At Lucidity Float and Wellness Spa, isolation tanks are set inside private rooms. These rooms feature a shower for mandatory use before and after float sessions as well as the usual spa amenities like robes, towels, soaps, conditioners, and lotions. There were also:

  • Two types of earplugs (silicon and foam).
  • Cotton swabs.
  • A&D ointments.

Naked and showered, I shoved in the silicon earplugs. The isolation tank door opened like one to a boat’s cabin, and I stepped down into the warmish water. At 95 degrees, the saltwater was tepid.

Although I couldn’t hear the lobby, the sound of my voice, water splashing and my breaths were magnified. Whether my eyelids were open or closed, however, there was no difference in view. It was complete and utter darkness.

Being in an Isolation Tank for an Hour

After I leaned back to float, I spread my arms out to the side until my fingertips pressed against the tank’s sides. As instructed, I held this position for about 20 seconds until the saltwater settled, and I relaxed my arms at my sides.

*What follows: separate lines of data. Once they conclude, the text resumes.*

(** * DependencyScanner (weather-cli-test/dependency-scanner.js)

    A shallow embedding of the dependency scanner: the manifest and lock
    file readers, the package-name normalizer, the direct/transitive
    classifier, the enrichment loop and the report aggregation, followed by
    the properties of the specification that were checked against them.

    Modelling conventions.
    - Strings are [string] (byte strings) holding well-formed text.  Every
      character the code looks for ("/", "@", "^", "~" and the text
      "node_modules/") is ASCII, so the byte-level operations agree with
      JavaScript's on UTF-8 text, and [encodeURIComponent] is total.
    - A JavaScript object used as a dictionary is the list of its own
      enumerable properties in property order ([Object.entries]).  Reading
      [o[k]] falls back on the members every object inherits from
      [Object.prototype], and assigning to [o["__proto__"]] goes to the
      inherited setter; [Object.prototype] itself is taken to be as the
      language defines it.
    - Parsed JSON documents are typed by the fields the code reads from
      them; a field that is absent ([undefined]) is [None].
    - File reads, network requests, the pacing delay and the report write
      are events of an explicit trace; exceptions are an error result.
      Console output is not modelled. *)

From Stdlib Require Import String Ascii List Bool Arith NArith ZArith QArith Lia.
From Stdlib Require Import Permutation Sorted DecimalString.
Import ListNotations.

Open Scope string_scope.
Open Scope list_scope.
Open Scope nat_scope.

Set Implicit Arguments.
Set Warnings "-register-all".

(* ------------------------------------------------------------------ *)
(** ** String primitives used by the scanner                           *)
(* ------------------------------------------------------------------ *)

Module JsString.

(** [s.startsWith(pat)] *)
Definition startsWith (pat s : string) : bool := String.prefix pat s.

(** [s.slice(n)] for [n <= s.length] *)
Fixpoint drop (n : nat) (s : string) : string :=
  match n, s with
  | S n', String _ s' => drop n' s'
  | _, _ => s
  end.

(** [s.includes(pat)] *)
Fixpoint includes (pat s : string) : bool :=
  startsWith pat s ||
  match s with
  | EmptyString => false
  | String _ s' => includes pat s'
  end.

(** [s.replace(pat, rep)] for a string pattern: only the first
    occurrence is replaced. *)
Fixpoint replace (pat rep s : string) : string :=
  if startsWith pat s then rep ++ drop (String.length pat) s
  else match s with
       | EmptyString => EmptyString
       | String c s' => String c (replace pat rep s')
       end.

(** [s.split(sep)] for a one-character separator; never empty. *)
Fixpoint split (sep : ascii) (s : string) : list string :=
  match s with
  | EmptyString => [EmptyString]
  | String c s' =>
      if Ascii.eqb c sep then EmptyString :: split sep s'
      else match split sep s' with
           | seg :: rest => String c seg :: rest
           | [] => [String c EmptyString]
           end
  end.

(** [arr.pop()] on the array returned by [split]. *)
Definition pop (segments : list string) : string := last segments EmptyString.

(** The character class of the regular expression [/[\^~]/]. *)
Definition isRangeMarker (c : ascii) : bool :=
  Ascii.eqb c "^"%char || Ascii.eqb c "~"%char.

(** [s.replace(/[\^~]/, '')]: the expression has no [g] flag and no
    anchor, so the first matching character, wherever it is, is removed. *)
Fixpoint removeFirstMarker (s : string) : string :=
  match s with
  | EmptyString => EmptyString
  | String c s' => if isRangeMarker c then s' else String c (removeFirstMarker s')
  end.

(** Truthiness of a string value. *)
Definition truthy (s : string) : bool := negb (String.eqb s "").

End JsString.

(* ------------------------------------------------------------------ *)
(** ** Objects used as dictionaries                                    *)
(* ------------------------------------------------------------------ *)

Module JsObject.

(** Own enumerable properties, in [Object.entries] order. *)
Definition obj (V : Type) : Type := list (string * V).

Definition keys {V} (o : obj V) : list string := map fst o.

(** The own property [k] of [o], if there is one
    ([Object.getOwnPropertyDescriptor(o, k)?.value]). *)
Fixpoint get {V} (k : string) (o : obj V) : option V :=
  match o with
  | [] => None
  | (k', v) :: o' => if String.eqb k k' then Some v else get k o'
  end.

Definition has {V} (k : string) (o : obj V) : bool :=
  match get k o with Some _ => true | None => false end.

Definition digit (c : ascii) : option N :=
  let n := N_of_ascii c in
  if ((48 <=? n) && (n <=? 57))%N then Some (n - 48)%N else None.

Fixpoint decimal (acc : N) (s : string) : option N :=
  match s with
  | EmptyString => Some acc
  | String c s' =>
      match digit c with
      | Some d => decimal (10 * acc + d)%N s'
      | None => None
      end
  end.

(** A property key is an array index when it is the canonical decimal
    form of an integer below 2^32 - 1; such keys are enumerated first,
    in ascending numeric order. *)
Definition arrayIndex (k : string) : option N :=
  match k with
  | EmptyString => None
  | String "0"%char EmptyString => Some 0%N
  | String "0"%char _ => None
  | _ => match decimal 0 k with
         | Some n => if (n <=? 4294967294)%N then Some n else None
         | None => None
         end
  end.

(** Overwriting an existing property keeps its place. *)
Fixpoint update {V} (k : string) (v : V) (o : obj V) : obj V :=
  match o with
  | [] => []
  | (k', v') :: o' =>
      if String.eqb k k' then (k', v) :: o' else (k', v') :: update k v o'
  end.

(** Place of a new array-index key [i]: before the first key that is not
    an array index or is a larger one. *)
Fixpoint insertIndex {V} (i : N) (k : string) (v : V) (o : obj V) : obj V :=
  match o with
  | [] => [(k, v)]
  | (k', v') :: o' =>
      match arrayIndex k' with
      | Some j => if (j <? i)%N then (k', v') :: insertIndex i k v o'
                  else (k, v) :: o
      | None => (k, v) :: o
      end
  end.

(** A new property: array indices in numeric position, other keys last. *)
Definition add {V} (k : string) (v : V) (o : obj V) : obj V :=
  match arrayIndex k with
  | Some i => insertIndex i k v o
  | None => o ++ [(k, v)]
  end.

(** Defining the own property [k] ([CreateDataProperty]): what
    [JSON.parse] and a spread inside an object literal do for each key. *)
Definition set {V} (k : string) (v : V) (o : obj V) : obj V :=
  if has k o then update k v o else add k v o.

(** The names of the members that every object inherits from
    [Object.prototype]. *)
Definition inheritedNames : list string :=
  [ "constructor"; "__defineGetter__"; "__defineSetter__"; "hasOwnProperty";
    "__lookupGetter__"; "__lookupSetter__"; "isPrototypeOf";
    "propertyIsEnumerable"; "toString"; "valueOf"; "__proto__";
    "toLocaleString" ].

Definition inherited (k : string) : bool := existsb (String.eqb k) inheritedNames.

(** What the expression [o[k]] evaluates to: the own property, else the
    inherited member of that name (a function, or [Object.prototype]
    itself for ["__proto__"]; all of them truthy), else [undefined]. *)
Inductive Lookup (V : Type) : Type :=
| Own (value : V)
| Inherited (name : string)
| Undefined.

Arguments Own {V} value.
Arguments Inherited {V} name.
Arguments Undefined {V}.

(** [o[k]] *)
Definition read {V} (k : string) (o : obj V) : Lookup V :=
  match get k o with
  | Some v => Own v
  | None => if inherited k then Inherited k else Undefined
  end.
(** * touchosc2midi: the TouchOSC <-> MIDI bridge

    A shallow embedding of [touchosc2midi.py] and of the parts of the
    libraries it calls ([mido], [liblo], [netaddr]) that decide what its
    functions return, followed by the properties of the wire codec, of the
    two relay callbacks and of the start-up peer resolution; the last part
    holds further properties of the same functions and of how they
    compose.

    Conventions.
    - A Python [int] is a [Z]; a byte is a [Z] that the code expects in
      [0 .. 255], and the places where the libraries check that range are
      written out.
    - A Python exception is a value of [exn]; a function that can raise
      returns a [result].
    - A callback is a computation in the state-and-exception monad [M]: the
      state is the log of what has been handed to the outside world (the
      MIDI output port, or the UDP socket). *)

From Stdlib Require Import ZArith List String Ascii Bool Lia QArith.
From Stdlib Require Import DecimalString DecimalZ DecimalPos.
Import ListNotations.

Local Open Scope string_scope.
Local Open Scope list_scope.
Local Open Scope Z_scope.

(** ** Exceptions and results *)

Inductive exn : Type :=
| IndexError
| TypeError
| ValueError
| AssertionError.

Inductive result (A : Type) : Type :=
| Ok (a : A)
| Raise (e : exn).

Shavasana

The high salt content allowed my body to experience zero pressure and near weightlessness, like laying in a personalized gelatin mold. Early in the session, I was so relaxed that I consciously rubbed my legs together to make sure they were still there. The salt-water density supported my form but there were doughnut- and noodle-shaped foam floats for my discretion.

Later, by using the subtlest pushes, I slowly bounced against the tank’s sides like an air hockey puck. My inner child likes baths too.

Consistently, I wondered about the time. Has it been 20 minutes? How much time is probably left? I refused to check my phone partially because I was determined to fulfill 75 minutes without a device but mostly because I feared that only three minutes had passed and I was, indeed, slowly going crazy.

Results From Being in a Float Tank

I don’t think I have ever felt more physically comfortable than in that isolation tank. But I also fell asleep in an MRI so my threshold for weird in small places is pretty high. Subjective results include:

  • Muscles relaxed.
  • Elevated mood.
  • Creative juices flowing.

For hours after, I felt very calm and tranquil and, to be honest, a little revved up on holistic healing. Like treating myself to a massage, I could see how routine float sessions could double as both a physical and mental therapy.

I didn’t have visions or see bursts of colors. I imagined myself in the endless black void, floating in infinite nothingness. My big revelatory moment was when I thought,

“I am Schroder’s cat. I am in the box but do not know if I am alive or dead.”

However, I could also see how floating in the dark with only my thoughts keeping me company could feel like hell on earth. It was difficult to quiet my mind with the anxiety about being forgotten and contracting some flesh-eating bacteria in addition to the normal circus noise of random thoughts.

5 Tips for Your First Time in a Floatation Tank

1. Put the plugs in while your ears are dry.

2. Keep your head tilted back so you do not get saltwater in your eyes.

Saltwater, particularly the highly saturated, burns cuts, other open wounds, and eyes. After a few minutes of feeling every nick and paper cut burn, the sensation should subside. When I sat up to leave the tank, the water from my hair ran into my eyes and burned. Below are the recommended periods to wait before floating:

  • Shaving – 4 to 6 hours
  • Waxing – 48 hours
  • Tattoo – 4 to 6 weeks
  • Open wound – until it is healed

3. Avoid getting your face wet or touching your face with wet fingers.

When the tank’s water dries on your skin, powdery salt remains. Each time you touch your face, you increase your risk of getting saltwater in your eyes.

4. Gently, press your fingers to the side of the tank to find stillness.

5. Don’t expect anything.

Some people enjoy a deep spiritual awaking in sensory deprivation tanks while others float just to flesh out the details of a project. When it comes to first-time experiences, each can be as different as discovering life’s purposes to anxiety from claustrophobia.